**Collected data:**
(* ===== verification/ClientSample.v ===== *)
(** * A client of the sample server

    The client has the hardware address of the host of DhcpSample; what it puts on
    the wire is handed to the server of DhcpSample, and the server's answer to the
    client. *)
From S2P Require Import Prelude CLib Heap System Bytes Genconfig GenconfigSpec GenconfigOps.
From S2P Require Import GenconfigFile Cconfig SystemApi Syslog Userland LibEnds Dhcp DhcpOptions.
From S2P Require Import DhcpPacket DhcpLeases DhcpTable DhcpFiles DhcpServer Dhcpd DhcpInv DhcpReply.
From S2P Require Import DhcpSample DhcpSettings ClientPacket DhcpScript Dhcpc ClientWire ClientMessages.

Module Host.
#[export] Instance net : Net := Sample.net.
#[export] Instance ifs : Interfaces :=
  {| ifaddr _ := Some (htonl 0x0a000001); ifmask _ := Some (htonl 0xffffff00) |}.
#[export] Instance resolver : Resolver := Sample.resolver.
#[export] Instance services : Services := Sample.services.
#[export] Instance kernel : Kernel :=
  {| tick k := 1000 + Z.of_nat k; rand k := 4321 + Z.of_nat k; answer _ := 0; hw_family _ := Some 1;
     alive _ := false; environ := []; getpid := 78 |}.
#[export] Instance router : Router :=
  {| get_wan_ipinfo _ _ := (lit "0.0.0.0", lit "0.0.0.0", lit "0.0.0.0");
     get_dhclient_block_private_ip _ _ := false; get_iptime_service_network _ := lit "192.168.255";
     SYSLOG_CHANGE_DHCP_IP_CONFIG := lit "address"; SYSLOG_CHANGE_DHCP_GATEWAY_ADDR := lit "gateway";
     SYSLOG_MSG_DHCPC_RCV_IP := lit "received"; SYSLOG_MSG_DHCPC_SERVER_TIMEOUT := lit "timeout";
     SYSLOG_MSG_DHCPC_LEASE := lit "lease"; SYSLOG_MSG_DHCP_SERVER_RESUME := lit "resume";
     SYSLOG_MSG_DHCP_SERVER_SUSPENDED := lit "suspended"; SYSLOG_SAME_SUBNET_IP_ASSIGN := lit "same";
     SYSLOG_PRIVATE_IP_ASSIGN := lit "private" |}.

Definition hw : bytes := take 6 Sample.mac.
Definition opts : list copt := [OptForeground; OptInterface (lit "eth1"); OptPidfile (lit "/var/run/c.pid")].
Definition start : cli := fresh_client (lit "udhcpc") zero_message (World 0 0 0 [] (os Sample.booted)).

Definition run (ins : list (bool * wakeup)) : res (next * cli) := udhcpc_main opts (Some (3, hw)) ins start.
Definition quiet : bool * wakeup := (true, Quiet).

(** The last thing a client put on the wire, as the server reads it; what the server
    answers, in which state; and the client's next input. *)
Definition heard (r : res (next * cli)) : dhcpMessage :=
  match r with
  | Ok (_, s) =>
      match last (w_out (wrld s)) with
      | Some (Raw _ _ _ d) =>
          match get_packet (kernel_input (Some (drop 28 d))) with Ok (_, p) => p | _ => zero_message end
      | Some (Udp _ _ p) => p
      | _ => zero_message
      end
  | _ => zero_message
  end.
Definition served (p : dhcpMessage) (s : srv) : srv :=
  Sample.state (handle_packet (H0 := Sample.ifs) p s).
Definition answer_of (s : srv) : bytes :=
  match last (sent s) with Some (ToClient _ _ _ d) => d | _ => [] end.
Definition reads (d : bytes) : bool * wakeup := (true, Datagram (Some d) false).

(** its configuration *)
Definition own : client_config_t :=
  CConf true false false false (lit "eth1") (Some (lit "/var/run/c.pid"))
    (lit "/usr/share/udhcpc/default.script") (Some (encode_opt (DHCP_CLIENT_ID, 1 :: hw))) None 3 hw.
Lemma own_wf : wf_conf own (1 :: hw) None.
Proof.
  split; [reflexivity| |reflexivity|done|cbn; split; [reflexivity|byte_list]].
  split; [done|]. split; [done|]. split; [cbn; byte_list|cbn; lia].
Qed.

(** DISCOVER, OFFER, REQUEST, ACK *)
Definition offered : srv := served (heard (run [quiet])) Sample.ready.
Definition offer : bool * wakeup := reads (answer_of offered).
Definition acked : srv := served (heard (run [quiet; offer; quiet])) offered.
Definition session : list (bool * wakeup) := [quiet; offer; quiet; reads (answer_of acked)].

Lemma runs_to (r : res (next * cli)) (P : cli → Prop) `{!∀ s, Decision (P s)} :
  match r with Ok (None, s) => bool_decide (P s) | _ => false end = true → ∃ s, r = Ok (None, s) ∧ P s.
Proof. destruct r as [[[n|] s]|e|]; try done. intros Hp%bool_decide_eq_true. by exists s. Qed.

Lemma session_bound :
  ∃ s, run session = Ok (None, s) ∧ (m_state (mach s) = BOUND ∧ m_requested (mach s) = Sample.leased ∧
    m_lease (mach s) = Some 7200).
Proof. apply (runs_to (run session) _). vm_compute. reflexivity. Qed.
End Host.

**WHAT THE TASK ASKS:**
Only the lines above starting at the one containing "Definition start : cli" and ending at the one containing "Lemma runs_to (r", both included, are to be returned, exactly as they read.

**TASK SOLUTION:**
Definition start : cli := fresh_client (lit "udhcpc") zero_message (World 0 0 0 [] (os Sample.booted)).

Definition run (ins : list (bool * wakeup)) : res (next * cli) := udhcpc_main opts (Some (3, hw)) ins start.
Definition quiet : bool * wakeup := (true, Quiet).

(** The last thing a client put on the wire, as the server reads it; what the server
    answers, in which state; and the client's next input. *)
Definition heard (r : res (next * cli)) : dhcpMessage :=
  match r with
  | Ok (_, s) =>
      match last (w_out (wrld s)) with
      | Some (Raw _ _ _ d) =>
          match get_packet (kernel_input (Some (drop 28 d))) with Ok (_, p) => p | _ => zero_message end
      | Some (Udp _ _ p) => p
      | _ => zero_message
      end
  | _ => zero_message
  end.
Definition served (p : dhcpMessage) (s : srv) : srv :=
  Sample.state (handle_packet (H0 := Sample.ifs) p s).
Definition answer_of (s : srv) : bytes :=
  match last (sent s) with Some (ToClient _ _ _ d) => d | _ => [] end.
Definition reads (d : bytes) : bool * wakeup := (true, Datagram (Some d) false).

(** its configuration *)
Definition own : client_config_t :=
  CConf true false false false (lit "eth1") (Some (lit "/var/run/c.pid"))
    (lit "/usr/share/udhcpc/default.script") (Some (encode_opt (DHCP_CLIENT_ID, 1 :: hw))) None 3 hw.
Lemma own_wf : wf_conf own (1 :: hw) None.
Proof.
  split; [reflexivity| |reflexivity|done|cbn; split; [reflexivity|byte_list]].
  split; [done|]. split; [done|]. split; [cbn; byte_list|cbn; lia].
Qed.

(** DISCOVER, OFFER, REQUEST, ACK *)
Definition offered : srv := served (heard (run [quiet])) Sample.ready.
Definition offer : bool * wakeup := reads (answer_of offered).
Definition acked : srv := served (heard (run [quiet; offer; quiet])) offered.
Definition session : list (bool * wakeup) := [quiet; offer; quiet; reads (answer_of acked)].

Lemma runs_to (r : res (next * cli)) (P : cli → Prop) `{!∀ s, Decision (P s)} :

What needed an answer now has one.